Count the lines below that contain "Hfin". Give only the number.

Saved data entries:
........
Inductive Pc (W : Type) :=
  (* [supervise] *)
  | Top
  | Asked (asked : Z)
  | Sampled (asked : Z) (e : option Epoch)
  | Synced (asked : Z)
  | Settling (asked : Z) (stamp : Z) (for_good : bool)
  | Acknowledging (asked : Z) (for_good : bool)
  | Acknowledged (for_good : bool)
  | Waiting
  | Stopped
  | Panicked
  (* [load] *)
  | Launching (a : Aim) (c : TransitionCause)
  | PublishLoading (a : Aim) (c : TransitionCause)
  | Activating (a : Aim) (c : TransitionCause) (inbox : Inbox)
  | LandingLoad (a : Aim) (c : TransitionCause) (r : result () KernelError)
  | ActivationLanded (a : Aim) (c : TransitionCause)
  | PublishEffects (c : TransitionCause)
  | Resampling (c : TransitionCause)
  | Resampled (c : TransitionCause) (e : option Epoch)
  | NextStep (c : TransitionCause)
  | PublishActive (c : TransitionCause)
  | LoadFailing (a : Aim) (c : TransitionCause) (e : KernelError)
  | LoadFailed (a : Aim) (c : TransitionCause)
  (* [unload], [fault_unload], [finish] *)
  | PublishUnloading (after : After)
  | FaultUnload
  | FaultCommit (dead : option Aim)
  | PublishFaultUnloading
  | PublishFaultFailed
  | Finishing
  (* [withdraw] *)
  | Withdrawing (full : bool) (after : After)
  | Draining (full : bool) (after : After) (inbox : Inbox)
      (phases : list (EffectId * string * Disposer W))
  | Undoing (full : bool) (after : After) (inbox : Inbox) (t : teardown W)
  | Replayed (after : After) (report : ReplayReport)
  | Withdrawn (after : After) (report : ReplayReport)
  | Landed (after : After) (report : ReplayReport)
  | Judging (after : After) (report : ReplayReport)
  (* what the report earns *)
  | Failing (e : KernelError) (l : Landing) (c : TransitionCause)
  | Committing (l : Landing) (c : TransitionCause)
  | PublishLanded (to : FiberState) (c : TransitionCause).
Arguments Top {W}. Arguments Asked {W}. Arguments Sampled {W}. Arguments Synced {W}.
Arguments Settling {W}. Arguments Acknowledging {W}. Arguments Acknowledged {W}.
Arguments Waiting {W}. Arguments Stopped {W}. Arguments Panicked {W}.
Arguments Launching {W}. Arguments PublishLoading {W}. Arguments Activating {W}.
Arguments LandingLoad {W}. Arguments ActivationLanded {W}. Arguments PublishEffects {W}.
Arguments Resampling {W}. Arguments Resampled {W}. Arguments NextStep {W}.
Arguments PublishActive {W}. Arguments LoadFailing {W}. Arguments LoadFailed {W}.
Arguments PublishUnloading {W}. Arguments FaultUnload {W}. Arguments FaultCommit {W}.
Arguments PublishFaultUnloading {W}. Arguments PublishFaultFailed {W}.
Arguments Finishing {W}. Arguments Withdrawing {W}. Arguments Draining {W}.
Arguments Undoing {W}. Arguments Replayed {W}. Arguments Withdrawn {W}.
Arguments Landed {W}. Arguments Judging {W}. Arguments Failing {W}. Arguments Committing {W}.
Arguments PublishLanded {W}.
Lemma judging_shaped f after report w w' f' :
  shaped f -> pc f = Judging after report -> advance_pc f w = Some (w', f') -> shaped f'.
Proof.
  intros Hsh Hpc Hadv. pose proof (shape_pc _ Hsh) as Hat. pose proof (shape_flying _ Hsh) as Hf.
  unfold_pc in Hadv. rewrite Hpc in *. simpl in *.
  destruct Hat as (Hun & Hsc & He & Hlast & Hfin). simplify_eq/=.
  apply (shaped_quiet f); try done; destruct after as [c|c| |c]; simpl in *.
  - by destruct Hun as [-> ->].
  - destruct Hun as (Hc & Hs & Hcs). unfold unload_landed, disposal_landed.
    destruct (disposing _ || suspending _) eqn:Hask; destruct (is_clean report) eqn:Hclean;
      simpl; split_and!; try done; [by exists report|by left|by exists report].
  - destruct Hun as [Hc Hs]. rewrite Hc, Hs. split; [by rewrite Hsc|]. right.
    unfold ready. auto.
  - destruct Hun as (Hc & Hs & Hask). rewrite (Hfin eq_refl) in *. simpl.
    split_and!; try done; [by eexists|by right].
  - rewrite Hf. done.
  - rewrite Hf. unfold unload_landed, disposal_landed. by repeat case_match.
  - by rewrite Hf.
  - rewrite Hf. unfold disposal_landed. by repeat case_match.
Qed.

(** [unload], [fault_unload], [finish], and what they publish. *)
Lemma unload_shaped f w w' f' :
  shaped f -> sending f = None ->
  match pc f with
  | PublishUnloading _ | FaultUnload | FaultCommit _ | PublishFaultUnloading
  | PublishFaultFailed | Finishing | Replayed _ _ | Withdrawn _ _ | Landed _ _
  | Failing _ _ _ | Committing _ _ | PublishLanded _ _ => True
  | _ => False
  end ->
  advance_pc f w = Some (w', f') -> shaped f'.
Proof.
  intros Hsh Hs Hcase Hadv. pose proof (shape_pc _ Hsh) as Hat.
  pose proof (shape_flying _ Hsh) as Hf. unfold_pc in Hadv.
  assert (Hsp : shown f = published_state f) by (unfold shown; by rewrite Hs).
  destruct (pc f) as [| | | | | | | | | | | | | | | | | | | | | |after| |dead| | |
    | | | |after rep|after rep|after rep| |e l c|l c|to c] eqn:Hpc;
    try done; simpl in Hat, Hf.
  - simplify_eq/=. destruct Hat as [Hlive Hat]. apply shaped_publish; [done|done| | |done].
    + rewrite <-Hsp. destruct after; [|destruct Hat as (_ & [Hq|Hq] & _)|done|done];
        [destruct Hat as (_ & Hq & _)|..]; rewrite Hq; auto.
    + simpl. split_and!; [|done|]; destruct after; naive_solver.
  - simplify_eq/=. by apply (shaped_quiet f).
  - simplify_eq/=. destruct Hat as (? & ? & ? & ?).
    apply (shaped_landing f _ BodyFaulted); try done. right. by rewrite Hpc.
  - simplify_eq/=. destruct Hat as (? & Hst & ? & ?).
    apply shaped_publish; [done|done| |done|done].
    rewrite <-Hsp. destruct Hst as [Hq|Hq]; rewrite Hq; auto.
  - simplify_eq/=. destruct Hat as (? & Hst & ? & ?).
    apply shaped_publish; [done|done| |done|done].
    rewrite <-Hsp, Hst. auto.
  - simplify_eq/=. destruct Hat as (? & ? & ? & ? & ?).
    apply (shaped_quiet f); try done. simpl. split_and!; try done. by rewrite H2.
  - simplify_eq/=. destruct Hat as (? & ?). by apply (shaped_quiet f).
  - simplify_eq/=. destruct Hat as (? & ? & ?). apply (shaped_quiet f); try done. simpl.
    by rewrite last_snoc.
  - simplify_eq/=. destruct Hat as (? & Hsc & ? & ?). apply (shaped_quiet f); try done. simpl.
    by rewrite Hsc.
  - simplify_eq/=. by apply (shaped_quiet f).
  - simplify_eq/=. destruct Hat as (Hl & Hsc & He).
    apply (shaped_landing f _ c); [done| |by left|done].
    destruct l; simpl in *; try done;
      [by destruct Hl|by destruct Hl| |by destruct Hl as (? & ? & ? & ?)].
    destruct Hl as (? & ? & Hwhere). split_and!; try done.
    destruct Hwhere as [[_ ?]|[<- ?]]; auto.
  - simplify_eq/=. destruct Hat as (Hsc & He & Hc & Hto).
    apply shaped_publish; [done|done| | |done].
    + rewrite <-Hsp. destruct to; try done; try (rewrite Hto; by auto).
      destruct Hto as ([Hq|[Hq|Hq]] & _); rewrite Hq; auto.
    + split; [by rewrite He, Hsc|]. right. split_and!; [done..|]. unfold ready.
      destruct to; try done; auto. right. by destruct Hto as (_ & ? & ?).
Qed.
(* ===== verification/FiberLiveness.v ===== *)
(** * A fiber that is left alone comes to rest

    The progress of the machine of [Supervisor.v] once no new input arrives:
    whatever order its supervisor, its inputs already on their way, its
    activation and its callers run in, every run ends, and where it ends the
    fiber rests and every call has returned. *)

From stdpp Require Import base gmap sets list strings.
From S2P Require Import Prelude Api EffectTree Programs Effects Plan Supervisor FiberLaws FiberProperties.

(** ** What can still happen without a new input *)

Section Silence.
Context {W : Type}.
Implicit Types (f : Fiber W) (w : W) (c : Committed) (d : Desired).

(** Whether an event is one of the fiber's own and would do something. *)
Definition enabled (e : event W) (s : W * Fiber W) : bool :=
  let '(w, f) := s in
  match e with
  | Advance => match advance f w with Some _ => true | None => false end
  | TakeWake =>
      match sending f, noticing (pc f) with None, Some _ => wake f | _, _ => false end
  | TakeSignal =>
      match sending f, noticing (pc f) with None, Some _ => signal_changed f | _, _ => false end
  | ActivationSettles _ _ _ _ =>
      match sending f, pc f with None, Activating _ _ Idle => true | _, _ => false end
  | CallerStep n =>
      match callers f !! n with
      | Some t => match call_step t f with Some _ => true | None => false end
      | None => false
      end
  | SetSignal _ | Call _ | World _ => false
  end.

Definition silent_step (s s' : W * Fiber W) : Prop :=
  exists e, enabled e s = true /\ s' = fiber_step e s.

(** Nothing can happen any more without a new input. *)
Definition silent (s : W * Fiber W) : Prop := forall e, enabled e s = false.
........
* [Answer to this task]:
2